Relator do processo, Moraes concluiu pela ausência de justa causa e pela impossibilidade de nova apuração sobre fatos já julgados, seguindo parecer do procurador-geral da República, Paulo Gonet.
O PGR pontuou, em documento, que não havia indícios de crimes por parte dos delegados da Polícia Federal (PF) Alfredo de Sousa Lima Coelho Carrijo e Léo Garrido de Salles Meira.

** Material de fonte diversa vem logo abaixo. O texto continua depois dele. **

(** C27: the branch computed for a leaf leads from it to the root. *)
Theorem ComputeMerkleBranch_verifies leaves pos leaf :
  0 <= pos < Z.of_nat (length leaves) -> Z.of_nat (length leaves) <= 2 ^ 31 -> leaves !! Z.to_nat pos = Some leaf ->
  ComputeMerkleRootFromBranch Hash leaf (ComputeMerkleBranch Hash leaves pos) pos = fst (ComputeMerkleRoot Hash leaves).
Proof.
  intros Hp Hl Hx. assert (leaves <> []) as Hn by (intros ->; cbn in Hp; lia).
  assert (on_branch leaf pos 0 (elts pos leaves)) as H0.
  { split; cbn.
    - exists (leaf_elt pos pos leaf), []. unfold elts. rewrite Z.shiftr_0_r, list_lookup_imap, Hx. cbn. rewrite Z2Nat.id by lia.
      unfold leaf_elt. by rewrite Z.eqb_refl.
    - intros i e. unfold elts. rewrite list_lookup_imap. intros (x & Ex & ->)%fmap_Some Hne. unfold leaf_elt.
      rewrite Z.shiftr_0_r in Hne. destruct (Z.eqb_spec (Z.of_nat i) pos); [lia|done]. }
  destruct (on_branch_root leaf pos elt0 0 _ ltac:(lia) H0) as (br & Eb & EF).
  unfold ComputeMerkleBranch, ComputeMerkleRoot. destruct (MerkleComputation Hash leaves pos true) as [[r m] b] eqn:E1.
  destruct (MerkleComputation Hash leaves (2 ^ 32 - 1) false) as [[r' m'] b'] eqn:E2.
  destruct (MerkleComputation_ok Hash _ _ _ _ _ _ Hn Hl E1) as (_ & _ & Hb). destruct (MerkleComputation_ok Hash _ _ _ _ _ _ Hn Hl E2) as (-> & _).
  rewrite (Hb eq_refl br Eb), EF. cbn [fst]. rewrite !(merkle_root_map eop hash_pair eh) by done.
  by rewrite (proj1 (elts_fresh pos leaves)), (proj1 (elts_fresh (2 ^ 32 - 1) leaves)).
Qed.

(** ** No two lists share a root *)

(** The pairs of a level that are hashed for the next, and those of all the levels. *)
Fixpoint pairs_of (l : list base_uint) : list (base_uint * base_uint) :=
  match l with a :: b :: l => (a, b) :: pairs_of l | [a] => [(a, a)] | [] => [] end.
Fixpoint hashed_within (fuel : nat) (l : list base_uint) : list (base_uint * base_uint) :=
  match fuel, l with
  | S fuel, _ :: _ :: _ => pairs_of l ++ hashed_within fuel (pairs hash_pair l)
  | _, _ => []
  end.
Definition hashed (l : list base_uint) : list (base_uint * base_uint) := hashed_within (length l) l.

(** The 64 bytes hashed for a pair. *)
Definition pair_bytes (p : base_uint * base_uint) : list Z := Serialize uint256_codec (fst p) ++ Serialize uint256_codec (snd p).

Lemma hashed_within_fuel f f' l : (length l <= f)%nat -> (length l <= f')%nat -> hashed_within f l = hashed_within f' l.
Proof.
  revert f' l. induction f as [|f IH]; intros f' l Hf Hf'; [destruct l; [by destruct f'|cbn in Hf; lia]|].
  destruct l as [|x [|y l]]; [by destruct f'|by destruct f'|]. destruct f' as [|f']; [cbn in Hf'; lia|]. cbn [hashed_within]. f_equal.
  apply IH; pose proof (length_pairs hash_pair (x :: y :: l)); cbn [length] in *; lia.
Qed.
Lemma hashed_step l : (2 <= length l)%nat -> hashed l = pairs_of l ++ hashed (pairs hash_pair l).
Proof.
  intros H. unfold hashed. destruct l as [|x [|y l]]; [cbn in H; lia..|].
  change (hashed_within (length (x :: y :: l)) (x :: y :: l)) with (pairs_of (x :: y :: l) ++ hashed_within (S (length l)) (pairs hash_pair (x :: y :: l))). f_equal.
  apply hashed_within_fuel; [|done]. pose proof (length_pairs hash_pair (x :: y :: l)). cbn [length] in *. lia.
Qed.

Lemma pairs_of_app r m : Nat.Even (length r) -> pairs_of (r ++ m) = pairs_of r ++ pairs_of m.
Proof.
  induction r as [|a|a b l IH] using two_ind; intros H; [done|by destruct H as [k Hk]; cbn in Hk; lia|].
  cbn [app pairs_of]. by rewrite IH by (destruct H as [k Hk]; exists (k - 1)%nat; cbn in Hk; lia).
Qed.
Lemma pairs_of_lookup l i a b : l !! (2 * i)%nat = Some a -> l !! (2 * i + 1)%nat = Some b -> (a, b) ∈ pairs_of l.
Proof.
  revert i. induction l as [|x|x y l IH] using two_ind; intros i Ha Hb; [done|by replace (2 * i + 1)%nat with (S (2 * i)) in Hb by lia|].
  destruct i as [|i]; [injection Ha as ->; injection Hb as ->; by left|]. right. apply (IH i); by replace (2 * S i)%nat with (S (S (2 * i))) in Ha, Hb by lia.
Qed.

Section among.
(** The pairs under consideration; the numbers are 256-bit ones. *)
Context (Q : base_uint * base_uint -> Prop).
Hypothesis Q_width : forall a b, Q (a, b) -> limbs 8 a /\ limbs 8 b.

(** Two of them differ in their bytes and have the same hash. *)
Definition collision : Prop := exists p q, Q p /\ Q q /\ pair_bytes p <> pair_bytes q /\ Hash (pair_bytes p) = Hash (pair_bytes q).

Lemma hash_pair_inj a b c d : Q (a, b) -> Q (c, d) -> hash_pair a b = hash_pair c d -> a = c /\ b = d \/ collision.
Proof using Q_width.
  intros H1 H2 E. destruct (decide (pair_bytes (a, b) = pair_bytes (c, d))) as [Eb|Hn]; [left|right; by exists (a, b), (c, d)].
  destruct (Q_width _ _ H1) as [Ha Hb], (Q_width _ _ H2) as [Hc Hd].
  pose proof (ser_round (c := uint256_codec) (P := limbs 8) a (Serialize uint256_codec b) Ha) as Ra.
  pose proof (ser_round (c := uint256_codec) (P := limbs 8) c (Serialize uint256_codec d) Hc) as Rc.
  unfold pair_bytes in Eb. cbn [fst snd] in Eb. rewrite Eb, Rc in Ra. injection Ra as -> Es. split; [done|]. change (Serialize uint256_codec d = Serialize uint256_codec b) in Es.
  pose proof (ser_round (c := uint256_codec) (P := limbs 8) b [] Hb) as Rb. rewrite <- Es in Rb.
  rewrite (ser_round (c := uint256_codec) (P := limbs 8) d [] Hd) in Rb. by injection Rb.
Qed.

(** All the pairs of the tree are under consideration. *)
Definition closed (l : list base_uint) : Prop := forall p, p ∈ hashed l -> Q p.
Lemma closed_step l : closed l -> (2 <= length l)%nat -> (forall p, p ∈ pairs_of l -> Q p) /\ closed (pairs hash_pair l).
Proof. intros H Hl. unfold closed in H. rewrite hashed_step in H by done. split; intros p Hp; apply H, elem_of_app; auto. Qed.

(** Equal levels come from equal levels, or one of them ends with an equal pair where the
    other is odd. *)
Definition twin_end (l : list base_uint) : Prop := exists l0 x, l = l0 ++ [x; x] /\ Nat.Even (length l0).

Lemma twin_end_cons a b l : twin_end l -> twin_end (a :: b :: l).
Proof. intros (l0 & x & -> & [k Hk]). exists (a :: b :: l0), x. split; [done|]. exists (S k). cbn. lia. Qed.

Lemma pairs_inj l l' :
  (forall p, p ∈ pairs_of l -> Q p) -> (forall p, p ∈ pairs_of l' -> Q p) ->
  pairs hash_pair l = pairs hash_pair l' -> l = l' \/ twin_end l \/ twin_end l' \/ collision.
Proof using Q_width.
  revert l'. induction l as [|a|a b l IH] using two_ind; intros [|c [|d l']] Q1 Q2 E; try done; [by left|..].
  - injection E as E. apply hash_pair_inj in E as [[-> _]|]; auto; [apply Q1|apply Q2]; by left.
  - cbn in E. injection E as E E'. destruct l' as [|x [|y l']]; [|done..]. apply hash_pair_inj in E as [[-> ->]|]; [|by auto|apply Q1; by left|apply Q2; by left].
    right. right. left. exists [], d. split; [done|]. by exists 0%nat.
  - cbn in E. injection E as E E'. destruct l as [|x [|y l]]; [|done..]. apply hash_pair_inj in E as [[-> ->]|]; [|by auto|apply Q1; by left|apply Q2; by left].
    right. left. exists [], c. split; [done|]. by exists 0%nat.
  - cbn in E. injection E as E E'. apply hash_pair_inj in E as [[-> ->]|]; [|by auto|apply Q1; by left|apply Q2; by left].
    destruct (IH l') as [->|[H|[H|H]]]; [by intros p Hp; apply Q1; right|by intros p Hp; apply Q2; right|done|by left| | |by auto].
    + right. left. by apply twin_end_cons.
    + right. right. left. by apply twin_end_cons.
Qed.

Os dois haviam sido indiciados pela PF em dezembro de 2024, enquanto Anderson Torres, Silvinei Vasques, Fernando de Sousa Oliveira e Marília Ferreira de Alencar foram indiciados em outubro do mesmo ano.
Ao arquivar o caso, Moraes afirmou que não há elementos que indiquem a existência de ação penal contra os delegados e que a manutenção do processo causaria “injusto e grave constrangimento aos investigados”.

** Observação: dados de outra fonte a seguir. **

Lemma restore_writes_keys s tx u :
  Forall2 (fun i x => u_coin s (prevout i) = Some x) (vin tx) (vprevout u) ->
  (restore_writes (zip (vin tx) (vprevout u))).*1 = reverse (map prevout (vin tx))
  /\ (forall o v, (o, v) ∈ restore_writes (zip (vin tx) (vprevout u)) -> u_coin s o = v)
  /\ map (fun x => prevout x.1) (zip (vin tx) (vprevout u)) = map prevout (vin tx).
Proof.
  intros F. unfold restore_writes. rewrite fmap_reverse. setoid_rewrite elem_of_reverse.
  induction F as [|i x l k Hx F (IH1 & IH2 & IH3)]; cbn [zip zip_with map]; [split_and!; [done| |done]; by intros o v ?%elem_of_nil|].
  split_and!; [cbn [fmap list_fmap fst]; rewrite !reverse_cons; by f_equal| |cbn [fst]; by f_equal].
  intros o v [[= -> ->]|Ho]%elem_of_cons; auto.
Qed.

(** They set each coin the transaction touches once, to what it was. *)
Lemma undo_writes_spec s tx h u :
  tx_wf tx -> tx_applies s tx -> undo_of s tx u ->
  NoDup (undo_writes tx h u).*1
  /\ (forall o, o ∈ (del_writes (tx_spent tx) ++ add_writes (tx_created tx h)).*1 -> o ∈ (undo_writes tx h u).*1)
  /\ (forall o v, (o, v) ∈ undo_writes tx h u -> u_coin s o = v).
Proof.
  intros W A U. pose proof (created_NoDup (IsCoinBase tx) (IsCoinStake tx) (TxHash tx) h 0 (vout tx) ltac:(lia) (wf_outputs_bound tx W)) as Hn.
  fold (tx_created tx h) in Hn. unfold undo_writes, tx_spent. unfold undo_of in U. split_and!.
  - rewrite fmap_app, del_writes_keys. destruct (IsCoinBase tx) eqn:Eb; [by rewrite app_nil_r|].
    destruct (restore_writes_keys s tx u U) as (-> & _ & _). apply list.NoDup_app. split_and!; [done| |].
    + intros o Ho. rewrite elem_of_reverse. intros (i & -> & Hi)%list_elem_of_fmap. apply list_elem_of_In in Hi.
      pose proof (ta_inputs _ _ A Eb) as Ai. eapply Forall_forall in Ai; [|exact Hi]. rewrite (created_fresh s tx h) in Ai by done. by destruct Ai.
    + rewrite reverse_Permutation. apply W.
  - intros o. rewrite !fmap_app, !del_writes_keys, add_writes_keys, !elem_of_app. intros [Ho|Ho]; [right|by left].
    destruct (IsCoinBase tx); [by apply elem_of_nil in Ho|]. destruct (restore_writes_keys s tx u U) as (-> & _ & _). by apply elem_of_reverse.
  - intros o v [Ho|Ho]%elem_of_app.
    + apply list_elem_of_fmap in Ho as (p & [= -> ->] & Hp). by apply (created_fresh s tx h).
    + destruct (IsCoinBase tx); [by apply elem_of_nil in Ho|]. destruct (restore_writes_keys s tx u U) as (_ & H & _). by apply H.
Qed.

Lemma undo_writes_undo s tx h u :
  tx_wf tx -> tx_applies s tx -> undo_of s tx u ->
  write_coins (write_coins s (del_writes (tx_spent tx) ++ add_writes (tx_created tx h))) (undo_writes tx h u) ≡ s.
Proof. intros W A U. destruct (undo_writes_spec s tx h u W A U) as (H1 & H2 & H3). by apply write_coins_undo. Qed.

#[local] Instance write_coins_same : Proper (same_coins ==> (=) ==> same_coins) write_coins.
Proof.
  intros s s' E l l' <-. revert s s' E. induction l as [|[o v] l IH]; intros s s' E; [done|]. rewrite !write_coins_cons. apply IH.
  split; [|apply E]. intros p. cbn. destruct (decide (p = o)); [done|apply E].
Qed.
#[local] Instance spec_nullifiers_same : Proper (same_coins ==> (=) ==> (=) ==> same_coins) spec_nullifiers.
Proof. intros s s' E l l' <- b b' <-. split; [apply E|]. intros nf. cbn. destruct (decide (nf ∈ l)); [done|apply E]. Qed.

Lemma spec_nullifiers_undo s l : (forall nf, nf ∈ l -> u_nullifier s nf = false) -> spec_nullifiers (spec_nullifiers s l true) l false ≡ s.
Proof. intros H. split_and!; intros; try done. cbn. destruct (decide (nf ∈ l)); [by rewrite H|done]. Qed.

(** What it spent is gone. *)
Lemma spec_tx_spent s tx h i x :
  tx_wf tx -> tx_applies s tx -> IsCoinBase tx = false -> i ∈ vin tx -> u_coin s (prevout i) = Some x ->
  (prevout i ∉ (tx_created tx h).*1) /\ u_coin (spec_tx s tx h) (prevout i) = None.
Proof.
  intros W A Eb Hi Hx. assert (prevout i ∉ (tx_created tx h).*1) as Ho.
  { intros Ho. by rewrite (created_fresh s tx h) in Hx. }
  split; [done|]. cbn [u_coin spec_tx spec_nullifiers]. rewrite write_coins_app, write_coins_other by (by rewrite add_writes_keys).
  unfold tx_spent. rewrite Eb. apply write_coins_at; [rewrite del_writes_keys; apply W|].
  by apply (list_elem_of_fmap_2 (fun o => (o, None))), list_elem_of_fmap_2.
Qed.

Lemma zip_Forall2 {A B} (P : A -> B -> Prop) l k x y : Forall2 P l k -> (x, y) ∈ zip l k -> x ∈ l /\ P x y.
Proof.
  intros F. induction F as [|a b l k Hab F IH]; cbn [zip zip_with]; [by intros ?%elem_of_nil|].
  intros [[= -> ->]|H]%elem_of_cons; [split; [by left|done]|]. destruct (IH H). split; [by right|done].
Qed.

(** A transaction is undone, whatever the anchors and the best block are by then. *)
Lemma disconnect_tx_ok s c tx h u (undo : option CTxUndo) fClean :
  okc c -> tx_wf tx -> tx_applies s tx -> utxo_wf s -> same_coins (st c) (spec_tx s tx h) ->
  undo_of s tx u -> (IsCoinBase tx = false -> undo = Some u) ->
  exists c', disconnect_tx TxHash c tx undo fClean = Some (c', Some fClean) /\ okc c' /\ same_coins (st c') s /\ same_frame (st c') (st c).
Proof.
  intros C W A Wf E U Eu. unfold disconnect_tx.
  pose proof (spend_outputs_ok c (IsCoinBase tx) (IsCoinStake tx) (TxHash tx) h 0 (vout tx) fClean C ltac:(lia) (wf_outputs_bound tx W)) as P.
  destruct (spend_outputs c (TxHash tx) 0 (vout tx) fClean) as [c1 r]. destruct P as (C1 & -> & S1).
  { intros o x Ho. rewrite (proj1 E). by apply spec_tx_created. }
  fold (tx_created tx h) in S1. pose proof (undo_writes_undo s tx h u W A U) as Hu. unfold undo_writes, undo_of in *.
  destruct (IsCoinBase tx) eqn:Eb.
  - exists c1. split_and!; [done..| |]; [|rewrite S1; apply write_coins_frame]. rewrite app_nil_r in Hu. rewrite S1, E.
    unfold spec_tx. rewrite write_coins_nullifiers, Hu, (wf_coinbase tx W Eb). by split.
  - rewrite (Eu eq_refl). cbn [mbind option_bind]. destruct (SetNullifiers_eq c1 tx false C1) as [C2 S2].
    set (c2 := SetNullifiers c1 tx false) in *. rewrite bool_decide_eq_true_2 by (symmetry; by eapply Forall2_length). cbn [negb].
    destruct (restore_writes_keys s tx u U) as (_ & _ & Ek).
    destruct (restore_inputs_ok c2 (zip (vin tx) (vprevout u)) fClean C2) as (c3 & E3 & C3 & S3).
    { rewrite Ek. apply W. }
    { apply Forall_forall. intros [i x] Hi. apply list_elem_of_In in Hi. cbn [fst snd].
      apply (zip_Forall2 _ _ _ _ _ U) in Hi as [Hi Hx]. split; [by apply (Wf (prevout i))|].
      destruct (spec_tx_spent s tx h i x W A Eb Hi Hx) as [Ho Hn]. rewrite S2. cbn [u_coin spec_nullifiers].
      rewrite S1, write_coins_other by (by rewrite del_writes_keys). by rewrite (proj1 E). }
    exists c3. split_and!; [done..| |].
    + rewrite S3, S2, write_coins_nullifiers, S1, E. unfold spec_tx. rewrite !write_coins_nullifiers, <- write_coins_app, Hu.
      by rewrite spec_nullifiers_undo by apply A.
    + rewrite S3, S2, write_coins_nullifiers, S1. rewrite <- write_coins_app. apply write_coins_frame.
Qed.
End steps.

(** * Connecting a block: the loop over the transactions

    The checks only read the cache; a transaction that passes them applies to the state,
    and the transactions of a block that were connected are disconnected with the undo
    data recorded for them. *)

Lemma of_option_valid {A} (o : option A) x : of_option o = Valid x -> o = Some x.
Proof. destruct o; [by intros [= ->]|done]. Qed.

Com isso, Moraes arquivou o caso em relação aos delegados. Já quanto a outros investigados, que atuavam no Ministério da Justiça à época dos fatos, o ministro ressaltou que esses casos já foram submetidos a julgamento no processo sobre a tentativa de golpe.
Investigações
Os indícios apontados pela PF, à época do indiciamento da cúpula do MJSP, revelavam que os investigadores teriam atuado para impedir o trânsito de eleitores do então candidato Luiz Inácio Lula da Silva (PT) no segundo turno. A inferência em relação a Lula se deu porque a maior parte das blitze ocorreu na Região Nordeste, onde o atual mandatário concentrava maior número de votos.
O ex-chefe da PRF é investigado pelos crimes de “impedir ou embaraçar o exercício do sufrágio, prevaricação, condescendência criminosa e estender injustificadamente a investigação, procrastinando-a em prejuízo do investigado ou fiscalizado”.
Em 30 de outubro de 2022, após diversas denúncias de eleitores de que operações e blitze da Polícia Rodoviária Federal (PRF) dificultavam o deslocamento de votantes, sobretudo no Nordeste, o então presidente do Tribunal Superior Eleitoral (TSE), Alexandre de Moraes, pediu explicações a Silvinei. Ele afirmou que se tratava de um reforço necessário para garantir a segurança das eleições.